The detection of traffic signs is easily affected by changes in the weather, partial occlusion, and light intensity, which increases the number of potential safety hazards in practical applications of autonomous driving. To address this issue, a new traffic sign dataset, namely the enhanced Tsinghua-Tencent 100K (TT100K) dataset, was constructed, which includes the number of difficult samples generated using various data augmentation strategies such as fog, snow, noise, occlusion, and blur. Meanwhile, a small traffic sign detection network for complex environments based on the framework of YOLOv5 (STC-YOLO) was constructed to be suitable for complex scenes. In this network, the down-sampling multiple was adjusted, and a small object detection layer was adopted to obtain and transmit richer and more discriminative small object features. Then, a feature extraction module combining a convolutional neural network (CNN) and multi-head attention was designed to break the limitations of ordinary convolution extraction to obtain a larger receptive field. Finally, the normalized Gaussian Wasserstein distance (NWD) metric was introduced to make up for the sensitivity of the intersection over union (IoU) loss to the location deviation of tiny objects in the regression loss function. A more accurate size of the anchor boxes for small objects was achieved using the K-means++ clustering algorithm. Experiments on 45 types of sign detection results on the enhanced TT100K dataset showed that the STC-YOLO algorithm outperformed YOLOv5 by 9.3% in the mean average precision (mAP), and the performance of STC-YOLO was comparable with that of the state-of-the-art methods on the public TT100K dataset and CSUST Chinese Traffic Sign Detection Benchmark (CCTSDB2021) dataset.

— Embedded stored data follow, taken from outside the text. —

(* ===== verification/ExecutorDemo.v ===== *)
(** * Concrete statements on two tables

    Tables t and u with two rows each: queries with joins and sub-queries through [do_select_v2], what the stage makes of a session of
    several statements, and the witnesses for the theorems on executors and statements. *)
From Stdlib Require Import String Ascii Floats.SpecFloat Sorted.
From S2P Require Import Prelude ReturnCode Effects Bitmap Memory Replacer OsFile BufferPool.
From S2P Require Import RecordPage RecordFile KeyCompare BTreeNode BTree BTreeScan Dates TableMeta TableMetaTheorems.
From S2P Require Import ConditionFilter Trx Index Table TableTheorems TableScan TableFrame TableDemo Db Catalog CatalogRuns.
From S2P Require Import Values Expression Tuples TuplesTheorems KeyOrder TupleFilter Aggregation ExecNodes Syntax Select.
From S2P Require Import RowTheorems QueryTheorems SelectTheorems SelectDemo LoadData QueryFilter Executors ExecutorBuilder Server.
From S2P Require Import ServerTheorems ExecutorTheorems.

Import JsonTree.

#[local] Open Scope c_scope.
#[local] Open Scope Z_scope.

(** ** The parameters *)

#[local] Instance demo_hash : StdHash := {
  hash_string := fun l => foldl (fun h b => h * 257 + b) 7 l; hash_int := id; hash_float := bits_of_float; set_begin := head }.

(** All string objects are at different addresses. *)
#[local] Instance demo_objects : StringObjects := {
  object_bytes := fun side i j => [match side with LeftTuple => 1 | _ => 2 end; Z.of_nat i + 1; Z.of_nat j + 1; 0] }.

(** One file of two lines. *)
#[local] Instance demo_files : InputFiles MemFS.fs := {
  read_file := fun name _ => if bool_decide (name = bytes_of_string "rows") then Some (newline ++ bytes_of_string "x|2020-1-1") else None;
  system_error := bytes_of_string "No such file"; elapsed := bytes_of_string "0" }.

Definition demo_junk : Junk := {|
  junk_filters := fun _ _ => (no_desc, no_desc); junk_record := fun _ => demo_mem;
  junk_index := junk_header |}.

(** ** Two tables *)

Definition insert_in (t : string) (n : Z) (day : string) (s : demo_cs) : demo_cs :=
  (Db.insert_record 20 (Some "d"%string) (Some t) 2 [int_value n; day_value day] demo_mem s).2.
Definition filled : demo_cs :=
  insert_in "u" 6 "2000-2-29" (insert_in "u" 5 "2001-1-1" (insert_in "t" 5 "1999-1-1" (insert_in "t" 7 "2000-2-29" two_tables.2))).
Definition session_on (s : demo_cs) : ES LRU.LRUReplacer MemFS.fs :=
  {| es_session := {| current_db_ := "d"; trx_multi_operation_mode_ := false |}; es_response := None; es_cs := s |}.

Definition col (t n : string) : RelAttr := {| relation_name := Some t; attribute_name := Some n |}.
Definition between (l : RelAttr) (op : CompOp) (r : RelAttr) : SqlCondition :=
  {| plain_condition := {| left_is_attr := 1; left_value := int_value 0; left_attr := l; comp := op;
                           right_is_attr := 1; right_value := int_value 7; right_attr := r |};
     left_ast := NullAst; right_ast := NullAst; left_selects := None; right_selects := None |}.
Definition sub_query (l : RelAttr) (op : CompOp) (q : Selects) : SqlCondition :=
  {| plain_condition := {| left_is_attr := 1; left_value := int_value 0; left_attr := l; comp := op;
                           right_is_attr := 0; right_value := int_value 7; right_attr := attr "" |};
     left_ast := NullAst; right_ast := NullAst; left_selects := None; right_selects := Some q |}.
Definition select (aggs : list Aggregate) (attrs : list RelAttr) (rels : list string) (js : list Join) (conds : list SqlCondition) : Selects :=
  {| aggregates := aggs; attributes := attrs; attributes_exp := []; relations := rels; joins := js;
     conditions := conds; order_by := []; group_bys := [] |}.
Definition join_u (c : SqlCondition) : Join := {| join_type := INNER_JOIN; join_table := "u"; join_conditions := [c] |}.

Definition answer_v2 (q : Selects) : res unit * option string :=
  let '(r, s) := do_select_v2 30 5 q (session_on filled) in (r, string_of_bytes <$> es_response s).

(** [select * from t inner join u on t.id = u.id]. *)
Example join_query :
  answer_v2 (select [] [attr "*"] ["t"%string] [join_u (between (col "t" "id") EQUAL_TO (col "u" "id"))] []) =
  (Ok tt, lines ["t.id | t.born | u.id | u.born"; "5 | 1999-01-01 | 5 | 2001-01-01"; ""]%string).
Proof. vm_compute. reflexivity. Qed.

(** [select * from t where id in (select id from u)]. *)
Example in_query :
  answer_v2 (select [] [attr "*"] ["t"%string] [] [sub_query (attr "id") IN_OP (select [] [attr "id"] ["u"%string] [] [])]) =
  (Ok tt, lines ["id | born"; "5 | 1999-01-01"; ""]%string).
Proof. vm_compute. reflexivity. Qed.

(** [select * from t where id > (select min(id) from u)]. *)
Example scalar_query :
  answer_v2 (select [] [attr "*"] ["t"%string] [] [sub_query (attr "id") GREAT_THAN (select [aggregate MINS "id"] [] ["u"%string] [] [])]) =
  (Ok tt, lines ["id | born"; "7 | 2000-02-29"; ""]%string).
Proof. vm_compute. reflexivity. Qed.

(** [select u.id, t.id from t inner join u on t.id < u.id]: the columns of the left table come first, under the headings
    in the order of the statement, which is the other one: 5 is the number of t. *)
Lemma join_columns_exchanged :
  answer_v2 (select [] [col "t" "id"; col "u" "id"] ["t"%string] [join_u (between (col "t" "id") LESS_THAN (col "u" "id"))] []) =
  (Ok tt, lines ["u.id | t.id"; "5 | 6"; ""]%string).
Proof. vm_compute. reflexivity. Qed.

(** [select count( * ) from t inner join u on t.id < u.id] prints an element of an empty vector. *)
Lemma join_count_star :
  (answer_v2 (select [aggregate COUNTS "*"] [] ["t"%string] [join_u (between (col "t" "id") LESS_THAN (col "u" "id"))] [])).1 = Ub.
Proof. vm_compute. reflexivity. Qed.

(** [select * from t where born in (select born from u)] finds nothing, although both tables have a row of 2000-02-29: the string
    objects are hashed, not their texts. *)
Lemma in_on_strings_fails :
  answer_v2 (select [] [attr "*"] ["t"%string] [] [sub_query (attr "born") IN_OP (select [] [attr "born"] ["u"%string] [] [])]) =
  (Ok tt, lines ["id | born"; ""]%string).
Proof. vm_compute. reflexivity. Qed.

(** [select * from t where id = (select max(id) from u where u.id = t.id)] finds nothing, although 5 is in both tables: the filter
    for the first row, 7, for which the sub-query is empty, is not taken off for the second. *)
Lemma correlated_filter_stays :
  answer_v2 (select [] [attr "*"] ["t"%string] []
               [sub_query (attr "id") EQUAL_TO (select [aggregate MAXS "id"] [] ["u"%string] [] [between (col "u" "id") EQUAL_TO (col "t" "id")])]) =
  (Ok tt, lines ["id | born"; ""]%string).
Proof. vm_compute. reflexivity. Qed.

(** ** A session *)

Definition insert_into (t : string) (rows : list (Z * string)) : Query :=
  SCF_INSERT {| in_relation := t; in_pairs := (fun x => [int_value x.1; day_value x.2]) <$> rows |}.

Abbreviation request := (handle_request 30 5 (J := JsonTree.value) (T := JsonTree.value) demo_junk).

(** The answers of the statements. *)
Fixpoint answers (l : list Query) (s : ES LRU.LRUReplacer MemFS.fs) : list (res unit * option string) :=
  match l with
  | [] => []
  | q :: rest => let '(r, s) := request q s in (r, string_of_bytes <$> es_response s) :: answers rest s
  end.

Definition all_ids : Query := SCF_SELECT (select [] [attr "id"] ["t"%string] [] []).

(** What a transaction of several statements has inserted is gone after ROLLBACK. *)
Example rolled_back :
  answers [insert_into "t" [(1, "2000-1-1")]; SCF_BEGIN; insert_into "t" [(2, "2000-1-1")]; all_ids; SCF_ROLLBACK; all_ids]%string
    (session_on two_tables.2) =
  [(Ok tt, lines ["SUCCESS"; ""]); (Ok tt, Some "SUCCESS"); (Ok tt, lines ["SUCCESS"; ""]); (Ok tt, lines ["id"; "1"; "2"; ""]);
   (Ok tt, Some "SUCCESS"); (Ok tt, lines ["id"; "1"; ""])]%string.
Proof. vm_compute. reflexivity. Qed.

(** INSERT of two rows, the second with a day that does not exist: outside of a transaction nothing is left of the first row; in a
    transaction it stays, although the statement has failed. *)
Lemma insert_keeps_first_row :
  answers [insert_into "t" [(20, "2000-1-1"); (21, "2000-13-1")]; all_ids; SCF_BEGIN; insert_into "t" [(20, "2000-1-1"); (21, "2000-13-1")];
           SCF_COMMIT; all_ids]%string (session_on two_tables.2) =
  [(Ok tt, lines ["FAILURE"; ""]); (Ok tt, lines ["id"; ""]); (Ok tt, Some "SUCCESS"); (Ok tt, lines ["FAILURE"; ""]);
   (Ok tt, Some "SUCCESS"); (Ok tt, lines ["id"; "20"; ""])]%string.
Proof. vm_compute. reflexivity. Qed.

Example other_statements :
  answers [SCF_SHOW_TABLES; SCF_DESC_TABLE "zz"; SCF_LOAD_DATA {| ld_relation := "t"; ld_file := bytes_of_string "rows" |};
           SCF_DROP_INDEX "i"; SCF_SELECT (select [] [attr "zz"] ["t"] [] [])]%string (session_on two_tables.2) =
  [(Ok tt, lines ["u"; "t"; ""; ""]); (Ok tt, lines ["No such table: zz"; ""]);
   (Ok tt, lines ["Line:2 insert record failed:need an integer but got 'x' (field index:0). error:SCHEMA_FIELD_TYPE_MISMATCH"; ""]);
   (Ok tt, lines ["Unsupported sql: 8"; ""]); (Ok tt, lines ["FAILURE"; ""])]%string.
Proof. vm_compute. reflexivity. Qed.

(** ** Witnesses *)

Definition demo_requests : list (Junk * Query) :=
  pair demo_junk <$> [SCF_BEGIN; insert_into "t" [(2, "2000-1-1")]; all_ids; SCF_COMMIT; insert_into "t" [(20, "2000-13-1")]]%string.
Definition run_requests := requests 30 5 (J := JsonTree.value) (T := JsonTree.value) demo_requests (session_on two_tables.2).

Lemma requests_end_transactions_witness :
  es_session run_requests.2 = {| current_db_ := "d"; trx_multi_operation_mode_ := false |} /\ open_trx run_requests.2 = Trx_create.
Proof.
  destruct (requests_end_transactions 30 5 (J := JsonTree.value) (T := JsonTree.value) demo_requests (session_on two_tables.2) run_requests.2) as [Hs Hi].
  - vm_compute. reflexivity.
  - intros _. vm_compute. reflexivity.
  - split; [exact Hs|]. apply Hi. rewrite Hs. reflexivity.
Defined.

Definition ints (l : list Z) : list Tuple := (fun x => [IntValue x]) <$> l.

Lemma ints_in l : Forall is_int32 l -> Forall2 (int_in 0) (ints l) l.
Proof. induction 1 as [|x l Hx _ IH]; constructor; [by split|exact IH]. Qed.

Lemma in_sub_query_correct_witness :
  exists values kept, insert_values (object_bytes RightTuple 0) 0 (ints [3; 5; 3]) [] = Ok values /\
    keep_tuples NOT_IN_OP 0 values 0 (ints [5; 7; 3]) = Ok kept /\
    selected (fun t => exists y, int_in 0 t y /\ y ∉ [3; 5; 3]) (ints [5; 7; 3]) kept.
Proof.
  apply (in_sub_query_correct NOT_IN_OP 0 (ints [5; 7; 3]) [5; 7; 3] (ints [3; 5; 3]) [3; 5; 3]);
    [reflexivity|lia| |]; apply ints_in; repeat (apply List.Forall_cons; [unfold is_int32; lia|]); apply List.Forall_nil.
Defined.

(** One column id of a table, and the filter [t.id = u.id]. *)
Definition id_field (table : string) : TupleField := TuplesTheorems.demo_field table "id".
Definition one_column (table : string) : TupleSchema := set_fields [id_field table] TupleSchema_create.
Definition rows_of (table : string) (l : list Z) : TupleSet := {| tuples_ := ints l; schema_ := one_column table |}.
Definition id_of (table : string) : FilterDesc :=
  {| fd_is_attr := true; fd_table_name := table; fd_field_name := "id"; fd_value := None; fd_attr_length := -1; fd_attr_offset := -1 |}.
Definition same_id : QueryFilter := {| qf_left := id_of "t"; qf_right := id_of "u"; qf_op := EQUAL_TO |}.

Lemma one_column_fresh table : fresh_schema (one_column table).
Proof. split; [done|done|]. apply NoDup_singleton. Qed.

Lemma t_not_u (t u : string) : t <> u -> ~ in_schema (one_column u) (id_field t).
Proof. intros Hne. unfold in_schema. cbn. by intros [= ->]%list_elem_of_singleton. Qed.

Lemma same_id_pair x y : - 2 ^ 30 <= x < 2 ^ 30 -> - 2 ^ 30 <= y < 2 ^ 30 ->
  pair_ok (one_column "t") (one_column "u") [same_id] ([IntValue x], [IntValue y]).
Proof.
  intros Hx Hy. split_and!; [done|done|]. apply Forall_singleton. exists false, (IntValue x), (IntValue y). split_and!.
  - cbn. apply or_introl. by exists 0%nat, (id_field "t").
  - cbn. apply or_intror. split; [by intros [=]%list_elem_of_singleton|by exists 0%nat, (id_field "u")].
  - by constructor.
  - by constructor.
Qed.

Lemma nested_loop_join_correct_witness :
  exists picked rows,
    join_sets (set_fields [id_field "t"; id_field "u"] TupleSchema_create) [same_id] (rows_of "t" [5; 7]) (rows_of "u" [5; 6]) TupleSet_create =
      Ok {| tuples_ := rows; schema_ := TupleSchema_create |} /\
    selected (fun p => Forall (pair_meets (one_column "t") (one_column "u") p) [same_id])
      (list_prod (ints [5; 7]) (ints [5; 6])) picked /\
    Forall2 (joined_row (one_column "t") (one_column "u") [id_field "t"] [id_field "u"]) picked rows.
Proof.
  apply (nested_loop_join_correct (rows_of "t" [5; 7]) (rows_of "u" [5; 6])
           (set_fields [id_field "t"; id_field "u"] TupleSchema_create) [id_field "t"] [id_field "u"] [same_id] TupleSet_create);
    try apply one_column_fresh; [reflexivity| | | | |].
  1, 3: apply List.Forall_cons; [|apply List.Forall_nil]; unfold in_schema; cbn; by apply list_elem_of_singleton.
  1, 2: apply List.Forall_cons; [by apply t_not_u|apply List.Forall_nil].
  cbn [list_prod rows_of tuples_ ints fmap list_fmap List.map app].
  repeat (apply List.Forall_cons; [apply same_id_pair; lia|]). apply List.Forall_nil.
Defined.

交通标志的检测很容易受到天气变化、部分遮挡和光照强度的影响,这增加了自动驾驶实际应用中的潜在安全隐患数量。为了解决这个问题,构建了一个新的交通标志数据集,即增强型清华-腾讯100K(TT100K)数据集,其中包括使用雾、雪、噪声、遮挡和模糊等各种数据增强策略生成的困难样本数量。同时,基于YOLOv5框架构建了一个适用于复杂环境的小型交通标志检测网络(STC-YOLO)。在这个网络中,调整了下采样倍数,并采用了一个小目标检测层来获取和传输更丰富、更具判别力的小目标特征。然后,设计了一个结合卷积神经网络(CNN)和多头注意力的特征提取模块,以打破普通卷积提取的局限性,从而获得更大的感受野。最后,引入了归一化高斯瓦瑟斯坦距离(NWD)度量,以弥补交并比(IoU)损失在回归损失函数中对微小目标位置偏差的敏感性。使用K-means++聚类算法获得了更精确的小目标锚框尺寸。在增强型TT100K数据集上对45种标志检测结果进行的实验表明,STC-YOLO算法在平均精度均值(mAP)上比YOLOv5高出9.3%,并且STC-YOLO的性能与公共TT100K数据集和中北大学中文交通标志检测基准(CCTSDB2021)数据集上的最先进方法相当。